During training, the internal state of the neurons is gradually tweaked and refined so that the network transforms its input in just the right ways to produce the correct output. This is done by feeding in a sample of training data, checking how far the network's output is from the correct answer, and adjusting the neurons' internal state to make it more likely that a correct answer is produced next time. When done thousands of times, this results in a trained network.
A particular arrangement of layers is referred to as an architecture, and different architectures are useful for different tasks. The default neural network architecture provided by Edge Impulse will work well for our current project, but you can also define your own architectures. You can even import custom neural network code from tools used by data scientists, such as TensorFlow and Keras.
The default settings should work, and to begin training, click Start training. You'll see a lot of text flying past in the Training output panel, which you can ignore for now. Training will take a few minutes. When it's complete, you'll see the Model panel appear at the right side of the page.
Congratulations, you've trained a neural network with Edge Impulse! But what do all these numbers mean?
At the start of training, 20% of the training data is set aside for validation. This means that instead of being used to train the model, it is used to evaluate how the model is performing. The Last training performance panel displays the results of this validation, providing some vital information about your model and how well it is working. Bear in mind that your exact numbers may differ from the ones in this tutorial.
On the left hand side of the panel, Accuracy refers to the percentage of windows of audio that were correctly classified. The higher number the better, although an accuracy approaching 100% is unlikely, and is often a sign that your model has overfit the training data. You will find out whether this is true in the next stage, during model testing. For many applications, an accuracy above 80% can be considered very good.
The Confusion matrix is a table showing the balance of correctly versus incorrectly classified windows. To understand it, compare the values in each row.
The On-device performance region shows statistics about how the model is likely to run on-device. Inferencing time is an estimate of how long the model will take to analyze one second of data on a typical microcontroller (here: an Arm Cortex-A33 running at 200MHz). Peak memory usage gives an idea of how much RAM will be required to run the model on-device.
The performance numbers in the previous step show that our model is working well on its training data, but it's extremely important that we test the model on new, unseen data before deploying it in the real world. This will help us ensure the model has not learned to overfit the training data, which is a common occurrence.

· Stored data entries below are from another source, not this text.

Lemma existsb_matches w role id :
  existsb (conn_matches (heap w) role id) (connections_ w) = true ↔
  ∃ c conn, c ∈ connections_ w ∧ heap w !! c = Some conn ∧ role_name_ conn = role ∧
    election_id_ conn = id.
Proof.
  rewrite existsb_exists. setoid_rewrite <-list_elem_of_In. setoid_rewrite conn_matches_iff.
  naive_solver.
Qed.

Lemma allowed_iff w device_id role id w' :
  valid w →
  AllowMutableRequest device_id role id w = Some (Ok tt, w') ↔
  w' = w ∧ is_Some device_id ∧ device_id = device_id_ w ∧ is_Some id ∧ id = past_of w role ∧
  ∃ c conn, c ∈ connections_ w ∧ heap w !! c = Some conn ∧ role_name_ conn = role ∧
    election_id_ conn = id.
Proof.
  intros Hv. rewrite AllowMutableRequest_spec, <-existsb_matches by done.
  destruct (bool_decide (is_Some device_id)) eqn:E1, (bool_decide (device_id = device_id_ w)) eqn:E2,
    (bool_decide (is_Some id)) eqn:E3, (bool_decide (id = past_of w role)) eqn:E4,
    (existsb (conn_matches (heap w) role id) (connections_ w)); bool_prop; cbn [andb]; naive_solver.
Qed.

(** What the status of an arbitration message says, in a state that satisfies the invariant. *)
Lemma arbitration_status_spec w c conn :
  Inv w → c ∈ connections_ w → heap w !! c = Some conn →
  ∃ a, arbitration_of w conn = ArbitrationResponse a ∧
    (arbitration_status a = Ok tt ↔ is_primary w conn = true).
Proof.
  intros HI Hin Hc. eexists. split; [done|]. cbn [arbitration_status]. unfold is_primary.
  destruct (primary_exists w (role_name_ conn)) eqn:Hp.
  - unfold primary_exists in Hp. bool_prop.
    rewrite (bool_decide_eq_true_2 (is_Some _)) by done. cbn [andb].
    by destruct (bool_decide (past_of w (role_name_ conn) = election_id_ conn)).
  - split; [done|]. intros Hprim. bool_prop. unfold primary_exists in Hp.
    rewrite (bool_decide_eq_true_2 (is_Some _)) in Hp by done. cbn [andb] in Hp.
    rewrite <-not_true_iff_false in Hp. destruct Hp. apply existsb_matches.
    exists c, conn. naive_solver.
Qed.

Lemma elem_of_informed w role l c m :
  (c, m) ∈ informed w role l ↔
  c ∈ l ∧ ∃ conn, heap w !! c = Some conn ∧ role_name_ conn = role ∧ m = arbitration_of w conn.
Proof.
  unfold informed. rewrite list_elem_of_In, in_flat_map. setoid_rewrite <-list_elem_of_In. split.
  - intros (c' & Hin & Hm). destruct (heap w !! c') as [conn|] eqn:Hc; [|by apply not_elem_of_nil in Hm].
    case_bool_decide; [|by apply not_elem_of_nil in Hm].
    apply list_elem_of_singleton in Hm as [= -> ->]. eauto.
  - intros (Hin & conn & Hc & Hr & ->). exists c. split; [done|]. rewrite Hc.
    rewrite bool_decide_eq_true_2 by done. by apply list_elem_of_singleton.
Qed.

(** * Properties *)

(** A run used by the examples: the device id is set, two streams open, the first becomes the
    primary of the SDN controller role with election id 5, then the second takes over with 7. *)
Definition no_packet_out (packet : str) : option StatusCode := None.

Definition example_update (low : Z) : MasterArbitrationUpdate :=
  mkArbitration 183 (Some $"sdn_controller") (Some (0, low)).

Definition after {A} (m : M A) (w : World) : World :=
  match m w with Some (_, w') => w' | None => w end.

Definition open_stream (c : nat) (w : World) : World :=
  with_heap (<[c := NewConnection]> (heap w)) w.

Definition example_two_streams : World :=
  open_stream 1 (open_stream 0 (after (SetDeviceId 183) initial)).
Definition example_primary_5 : World :=
  after (StreamChannel_request no_packet_out 0 (kArbitration (example_update 5))) example_two_streams.
Definition example_primary_7 : World :=
  after (StreamChannel_request no_packet_out 1 (kArbitration (example_update 7))) example_primary_5.

Lemma example_reachable_5 : reachable no_packet_out example_primary_5.
Proof.
  eapply rtc_l; [eapply (step_set_device_id _ _ 183); vm_compute; reflexivity|].
  eapply rtc_l; [apply (step_open _ _ 0%nat); vm_compute; reflexivity|].
  eapply rtc_l; [apply (step_open _ _ 1%nat); vm_compute; reflexivity|].
  eapply rtc_l; [|apply rtc_refl].
  eapply (step_request _ _ 0%nat _ (kArbitration (example_update 5))); vm_compute; reflexivity.
Qed.

Lemma example_reachable_7 : rtc (step no_packet_out) example_primary_5 example_primary_7.
Proof.
  eapply rtc_l; [|apply rtc_refl].
  eapply (step_request _ _ 1%nat _ (kArbitration (example_update 7))); vm_compute; reflexivity.
Qed.

(** C11.  The invariant of controller arbitration holds in every reachable state: the manager's
    list holds exactly the live connections that completed arbitration, once each; no two
    connections of a role share an election id; no election id exceeds the highest one recorded
    for its role; and a device id is set while any controller is connected. *)
Theorem controller_invariant (HandlePacketOut : str → option StatusCode) (w : World) :
  reachable HandlePacketOut w → Inv w.
Proof. apply reachable_Inv. Qed.

Lemma controller_invariant_witness :
  reachable no_packet_out example_primary_5 ∧ Inv example_primary_5.
Proof.
  split; [apply example_reachable_5|].
  apply (controller_invariant no_packet_out), example_reachable_5.
Defined.

(** C8.  At most one connection is let through to mutate state: in a reachable state, when
    [AllowMutableRequest] accepts a role and election id, there is a live connection of that role
    with that id, it is the only one, and every other connection of the role is a backup with no
    election id or a strictly smaller one; the request's device id is the switch's; and the
    check changes nothing. *)
Theorem mutable_requests_from_primary_only
    (HandlePacketOut : str → option StatusCode) (w w' : World) (device_id : option Z)
    (role : option str) (id : option Z) :
  reachable HandlePacketOut w →
  AllowMutableRequest device_id role id w = Some (Ok tt, w') →
  w' = w ∧ device_id_ w = device_id ∧
  ∃ e c conn, id = Some e ∧ heap w !! c = Some conn ∧ initialized_ conn = true ∧
    role_name_ conn = role ∧ election_id_ conn = Some e ∧
    ∀ c' conn' e', heap w !! c' = Some conn' → initialized_ conn' = true →
      role_name_ conn' = role → election_id_ conn' = Some e' → c' = c ∨ e' < e.
Proof.
  intros HI%reachable_Inv Hallow. apply allowed_iff in Hallow; [|apply HI].
  destruct Hallow as (-> & _ & -> & [e ->] & Hpast & c & conn & Hin & Hc & Hr & He).
  split; [done|]. split; [done|]. exists e, c, conn. split_and!; try done.
  { by apply (inv_registered w HI c conn). }
  intros c' conn' e' Hc' Hi' Hr' He'.
  destruct (inv_past w HI c' conn' e' Hc' He') as (p & Hp & Hle).
  rewrite Hr', <-Hpast in Hp. injection Hp as <-.
  destruct (decide (e' = e)) as [->|]; [left|right; lia].
  eapply (inv_unique w HI c' c conn' conn); try done; try congruence.
  by apply (inv_registered w HI c conn).
Qed.

Lemma mutable_requests_from_primary_only_witness :
  reachable no_packet_out example_primary_5 ∧
  device_id_ example_primary_5 = Some 183.
Proof.
  split; [apply example_reachable_5|].
  apply (mutable_requests_from_primary_only no_packet_out example_primary_5 example_primary_5
    (Some 183) (Some $"sdn_controller") (Some 5)); [apply example_reachable_5|].
  vm_compute. reflexivity.
Defined.

(** C13.  A deposed primary is fenced off: the highest election id recorded for a role never
    decreases along any run, and once a request with election id [e'] has been accepted for a
    role, a request with a smaller election id is denied for that role in every later state,
    whatever connects, disconnects or arbitrates in between. *)
Theorem deposed_primary_is_fenced
    (HandlePacketOut : str → option StatusCode) (w w' : World) (device_id : option Z)
    (role : option str) (e e' : Z) :
  reachable HandlePacketOut w → rtc (step HandlePacketOut) w w' →
  past_le w w' ∧
  (AllowMutableRequest device_id role (Some e') w = Some (Ok tt, w) → e < e' →
   ∀ device_id', ∃ code, AllowMutableRequest device_id' role (Some e) w' = Some (Err code, w')).
Proof.
  intros HI%reachable_Inv Hsteps. destruct (steps_effect _ _ _ HI Hsteps) as [HI' Hle].
  split; [done|]. intros Hallow Hlt device_id'.
  apply allowed_iff in Hallow as (_ & _ & _ & _ & Hpast & _); [|apply HI].
  destruct (Hle role e' (eq_sym Hpast)) as (p & Hp & Hge).
  rewrite AllowMutableRequest_spec by apply HI'.
  rewrite (bool_decide_eq_false_2 (Some e = _)) by (rewrite Hp; intros [= ->]; lia).
  rewrite andb_false_r. cbn [andb].
  destruct (bool_decide (is_Some device_id') && _); by eexists.
Qed.

Lemma deposed_primary_is_fenced_witness :
  reachable no_packet_out example_primary_7 ∧
  (∃ code, AllowMutableRequest (Some 183) (Some $"sdn_controller") (Some 5) example_primary_7 =
     Some (Err code, example_primary_7)).
Proof.
  assert (reachable no_packet_out example_primary_7) as Hr
    by (unfold reachable; etransitivity; [apply example_reachable_5 | apply example_reachable_7]).
  split; [exact Hr|].
  refine (proj2 (deposed_primary_is_fenced no_packet_out example_primary_7 example_primary_7
    (Some 183) (Some $"sdn_controller") 5 7 Hr (rtc_refl _ _)) _ _ (Some 183)).
  - vm_compute. reflexivity.
  - lia.
Defined.

(** The handlers never follow a dangling pointer: in a reachable state every stream request
    of a live connection, its disconnection, every request check and every packet-in runs to
    completion. *)
Theorem handlers_memory_safe
    (HandlePacketOut : str → option StatusCode) (w : World) (c : nat) (conn : SdnConnection) :
  reachable HandlePacketOut w → heap w !! c = Some conn →
  (∀ request, is_Some (StreamChannel_request HandlePacketOut c request w)) ∧
  is_Some (Disconnect c w) ∧
  (∀ device_id role id, is_Some (AllowMutableRequest device_id role id w)) ∧
  (∀ response, is_Some (SendPacketInToPrimary response w)).
Proof.
  intros HI%reachable_Inv Hc. split_and!.
  - intros request. destruct (request_effect HandlePacketOut c conn request w HI Hc)
      as (? & ? & -> & _). by eexists.
  - destruct (disconnect_effect c conn w HI Hc) as (? & -> & _). by eexists.
  - intros. rewrite AllowMutableRequest_spec by apply HI. by eexists.
  - intros [a|payload|code|]; try by eexists.
    destruct (SendPacketInToPrimary_spec payload w (inv_valid w HI)) as (? & -> & _). by eexists.
Qed.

Edge Impulse provides some helpful tools for testing our model, including a way to capture live data from your device and immediately attempt to classify it. To try it out, click on Live classification in the left hand menu. Your device should show up in the 'Classify new data' panel. Capture 5 seconds of background noise by clicking Start sampling.
The sample will be captured, uploaded, and classified. Once this has happened, you'll see a breakdown of the results.
Once the sample is uploaded, it is split into windows–in this case, a total of 41. These windows are then classified. As you can see, our model classified all 41 windows of the captured audio as noise. This is a great result! Our model has correctly identified that the audio was background noise, even though this is new data that was not part of its training set.
Of course, it's possible some of the windows may be classified incorrectly. If your model didn't perform perfectly, don't worry. We'll get to troubleshooting later.
Misclassifications and uncertain results
It's inevitable that even a well-trained machine learning model will sometimes misclassify its inputs. When you integrate a model into your application, you should take into account that it will not always give you the correct answer.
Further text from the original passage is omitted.